The Cold Air: Tomorrow
Highs will remain below freezing tomorrow for everyone except maybe far southern York County. Highs near the international border will struggle to get out of the single digits. That doesn’t include the NW breeze which will definitely be felt. This is our source of cold air for Tuesday. Prepare for January like temps and wind chills which compared to this torch of a December will feel quite chilly!
The Moisture: Monday Night
At the same time, the storm that is bringing a slew of problems to Texas will be moving North through the Ohio valley. This will set up a feed of warm moist air from the Gulf of Mexico right up the coast to Maine. This will cause some concerns as the moist air also comes with warmth which will cause concerns for mixing towards the end.
The Collision: Tuesday
The cold air comes tomorrow and the moisture arrives on Tuesday. The collision is what will cause the snow. At the moment this looks like a front end thump of snow during the day Tuesday followed by a lighter period of mixed snow/sleet/freezing drizzle/drizzle on Tuesday night. Let’s dig into the snow first.

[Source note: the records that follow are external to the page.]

(** Lines 157 to 166: the bindings path, then [// read bindings]. *)
Definition read_bindings (vm : variables_map) : Proc unit :=
  g ← load_globals;
  bindings_path ←
    (if vm_bindings_defaulted vm
     then mret (ncmpcpp_directory (Config g) +:+ "bindings")
     else call_expand_home (vm_bindings vm));
  ok ← call_Bindings_read bindings_path;
  when (negb ok) (exit 1);;
  call_Bindings_generateDefaults.

(** Lines 168 to 170, [// create directories]. *)
Definition create_directories : Proc unit :=
  g ← load_globals;
  call_create_directory (ncmpcpp_directory (Config g));;
  g ← load_globals;
  call_create_directory (lyrics_directory (Config g)).

(** Lines 172 to 187: the connection details from the environment, then
    from the command line, then the timeout. *)
Definition connection_details (env : Env) (vm : variables_map) : Proc unit :=
  let env_host := getenv env "MPD_HOST" in
  let env_port := getenv env "MPD_PORT" in
  match env_host with
  | Some host => modify_Mpd (SetHostname host)
  | None => mret tt
  end;;
  match env_port with
  | Some text => p ← lift_exn (lexical_cast_int text); modify_Mpd (SetPort p)
  | None => mret tt
  end;;
  when (negb (vm_host_defaulted vm)) (modify_Mpd (SetHostname (vm_host vm)));;
  when (negb (vm_port_defaulted vm)) (modify_Mpd (SetPort (vm_port vm)));;
  g ← load_globals;
  modify_Mpd (SetTimeout (mpd_connection_timeout (Config g))).

(** Lines 189 to 199, [// custom startup screen]. *)
Definition custom_startup_screen (vm : variables_map) : Proc unit :=
  match vm_screen vm with
  | Some screen =>
      let t := stringtoStartupScreenType screen in
      modify_Config (set_startup_screen_type t);;
      when (bool_decide (t = Unknown))
        (cerr ("Unknown screen: " +:+ screen +:+ nl);; exit 1)
  | None => mret tt
  end.

(** Lines 201 to 211, [// custom startup slave screen]. *)
Definition custom_startup_slave_screen (vm : variables_map) : Proc unit :=
  match vm_slave_screen vm with
  | Some screen =>
      let t := stringtoStartupScreenType screen in
      modify_Config (set_startup_slave_screen_type t);;
      when (bool_decide (t = Unknown))
        (cerr ("Unknown slave screen: " +:+ screen +:+ nl);; exit 1)
  | None => mret tt
  end.

(** The [try] block, lines 92 to 211.  [po::notify(vm)] stores the values
    of [--config] and [--bindings] in [config_paths] and [bindings_path];
    they are read from [vm] here. *)
Definition try_block (env : Env) (argv : list string) : Proc unit :=
  vm ← lift_exn (parse_command_line (default_config_paths env) argv);
  help_and_version argv vm;;
  get_home_directory env;;
  read_configuration vm;;
  read_bindings vm;;
  create_directories;;
  connection_details env vm;;
  custom_startup_screen vm;;
  custom_startup_slave_screen vm.

(** The handler, lines 213 to 217. *)
Definition catch_block (what : string) : Proc unit :=
  cerr ("Error while processing configuration: " +:+ what +:+ nl);;
  exit 1.

(** The body of [configure]: the [try] block with its handler, followed by
    [return true]. *)
Definition configure_body (env : Env) (argv : list string) : Proc unit :=
  try_catch (try_block env argv) catch_block;;
  return_ true.

(** [configure(argc, argv)] run in the environment [env] from the machine
    [m]: how it leaves, and the machine it leaves behind.  An exception that
    would escape and a failed assertion both end in [abort]. *)
Definition configure (env : Env) (argv : list string) (m : Machine) : Outcome * Machine :=
  match configure_body env argv m with
  | (Next _, m') => (Returned true, m')
  | (Return b, m') => (Returned b, m')
  | (Exit status, m') => (Exited status, m')
  | (Throw _, m') => (Aborted, m')
  | (Abort, m') => (Aborted, m')
  end.

(** The machine [m] after the events [evs]. *)
Definition logged (m : Machine) (evs : list Event) : Machine :=
  mkMachine (env_home m) (globals m) (trace m ++ evs).

(** The statements of the [try] block that come before the screen checks,
    for the options [vm]. *)
Definition startup_until_screens (env : Env) (argv : list string) (vm : variables_map)
  : Proc unit :=
  help_and_version argv vm;;
  get_home_directory env;;
  read_configuration vm;;
  read_bindings vm;;
  create_directories;;
  connection_details env vm.

(** The value of [bindings_path] when [Bindings.read] is called: [g] is the
    state of the shared objects after [Config.read]. *)
Definition resolved_bindings_path (home : string) (vm : variables_map) (g : Globals) : string :=
  if vm_bindings_defaulted vm
  then ncmpcpp_directory (Config g) +:+ "bindings"
  else replace_home home (vm_bindings vm).

(** The machine [m] with [Mpd] replaced by [c], and with [Config] replaced
    by [c]. *)
Definition with_Mpd (m : Machine) (c : Connection) : Machine :=
  mkMachine (env_home m)
    (mkGlobals (Config (globals m)) c (outside (globals m))) (trace m).

Definition with_Config (m : Machine) (c : Configuration) : Machine :=
  mkMachine (env_home m)
    (mkGlobals c (Mpd (globals m)) (outside (globals m))) (trace m).

(** The two overlays of lines 174 to 186 as functions on the connection:
    the host of the environment, and the details of the command line. *)
Definition environment_host (env : Env) (c : Connection) : Connection :=
  match getenv env "MPD_HOST" with
  | Some host => SetHostname host c
  | None => c
  end.

Definition command_line_details (vm : variables_map) (c : Connection) : Connection :=
  let c1 := if vm_host_defaulted vm then c else SetHostname (vm_host vm) c in
  if vm_port_defaulted vm then c1 else SetPort (vm_port vm) c1.

(** The line the handler writes for an exception. *)
Definition catch_diagnostic (what : string) : Event :=
  Cerr ("Error while processing configuration: " +:+ what +:+ nl).

(** Running [c] only ever adds events. *)
Definition extends {A} (c : Proc A) : Prop :=
  ∀ m r m', c m = (r, m') → ∃ evs, trace m' = trace m ++ evs.

(** A screen option that passes the check: absent, or a name of the table. *)
Definition recognized (name : option string) : bool :=
  match name with
  | Some screen => negb (bool_decide (stringtoStartupScreenType screen = Unknown))
  | None => true
  end.

(** The statements of the [try] block that come before the creation of the
    directories, and those that come before the connection details. *)
Definition startup_until_directories (env : Env) (argv : list string) (vm : variables_map)
  : Proc unit :=
  help_and_version argv vm;;
  get_home_directory env;;
  read_configuration vm;;
  read_bindings vm.

Definition startup_until_connection (env : Env) (argv : list string) (vm : variables_map)
  : Proc unit :=
  help_and_version argv vm;;
  get_home_directory env;;
  read_configuration vm;;
  read_bindings vm;;
  create_directories.

(** The statements of the [try] block that follow the reading of the
    bindings, lines 168 to 211. *)
Definition statements_after_bindings (env : Env) (vm : variables_map) : Proc unit :=
  create_directories;;
  connection_details env vm;;
  custom_startup_screen vm;;
  custom_startup_slave_screen vm.

(** How [configure] is left once the [try] block has ended in the way [r]:
    an exception goes through the handler, which prints its line and exits
    with status 1, and the end of the block is followed by [return true]. *)
Definition leave (r : Flow unit * Machine) : Outcome * Machine :=
  match r with
  | (Next _, m') => (Returned true, m')
  | (Return b, m') => (Returned b, m')
  | (Exit status, m') => (Exited status, m')
  | (Throw what, m') => (Exited 1, logged m' [catch_diagnostic what])
  | (Abort, m') => (Aborted, m')
  end.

As warm air plows northward, it will run into the cold air that arrives tonight into tomorrow. This will allow for heavy snow to form on the leading edge of the warm air as it is forced up and over the cold air. This map from the 12Z GFS shows strong forcing (that’s how the moisture in the air is squeezed out) Tuesday morning. Expect slick roads and heavy snow starting Tuesday morning and lasting through Tuesday afternoon/evening. This is when most of the snow will fall. A general 4-8″ is expected with some seeing more and some less. See the snowfall map below for more details.
Southwest winds bringing the warm moist air into the region will eventually bring in warm enough air to start causing mixing problems especially in Southern New England. My current thinking is that Warm air aloft gets as far north as the MA state line during the tail end of the steady precip. Lighter precip will linger through the evening and areas as far north as Portland could see some light sleet/freezing rain overnight Tuesday. If warm air moves in earlier/farther north than forecast which is a possibility, totals could be cut down in SW ME and NH. Northeast of route 26 is likely safe from any impactful sleet.
The other concern for precip type will be along the immediate coast where a coastal front is likely to form. There will likely be a tight temperature gradient along this front and if you end up on the SE side, temps could rise high enough to change the precip to a rain/snow mix. This threat is greatest along the coast south of Portland and along the tips of the peninsulas. Wherever this sets up, look just to the NW for heavier precip associated with the warm ocean air moving up and over the cold locked in at the surface. Warm air rising over cold air is what is causing this whole mess on a large scale, the same thing happens on a small scale.
Residual Light Precip
After the main snow event moves east Tuesday evening, lingering low level moisture will contribute to light mixed precip lingering through the first half of Tuesday night. As warm air completes its invasion aloft Tuesday evening, this could fall any of a number of ways, snow, sleet, freezing rain, or rain. The precip will be light so the impact on snowfall totals will be limited.
I’m thinking that because the moisture is below the warm layers, it stays mostly snow. The warm air moves in at 700mb (10,000 feet or so) but the cold stays tough below that (the blue lines on the map above indicate subfreezing temps at 5,000 feet). The moisture is in the low levels (where the cold air is) and thus even though 700mb is warm, I could definitely see another inch of snow as the snow falls in the low level cold layer. Regardless, this will keep roads slick through Tuesday night despite the heavy precip being gone.
Looking at the final snowfall amounts, I expect a general 4-8″ for Northern New England with less to the south. I think someone sees 10 or 11″ and the best chance looks to be either in the mountains where deep cold stays really locked in contributing to a drier snowfall that accumulates faster or near the coast where the coastal front contributes to more liquid falling from the sky. The coastal ‘jackpot’ area largely depends on the ocean air staying farther SE and the sleet being kept at bay. The northern Jackpot is dependant on enough moisture moving that far north. A coastal low developing Tuesday evening will try to steal some of the moisture from NW areas.
I’ll have another update tomorrow evening on the storm, details on tomorrow’s weather will come tomorrow morning.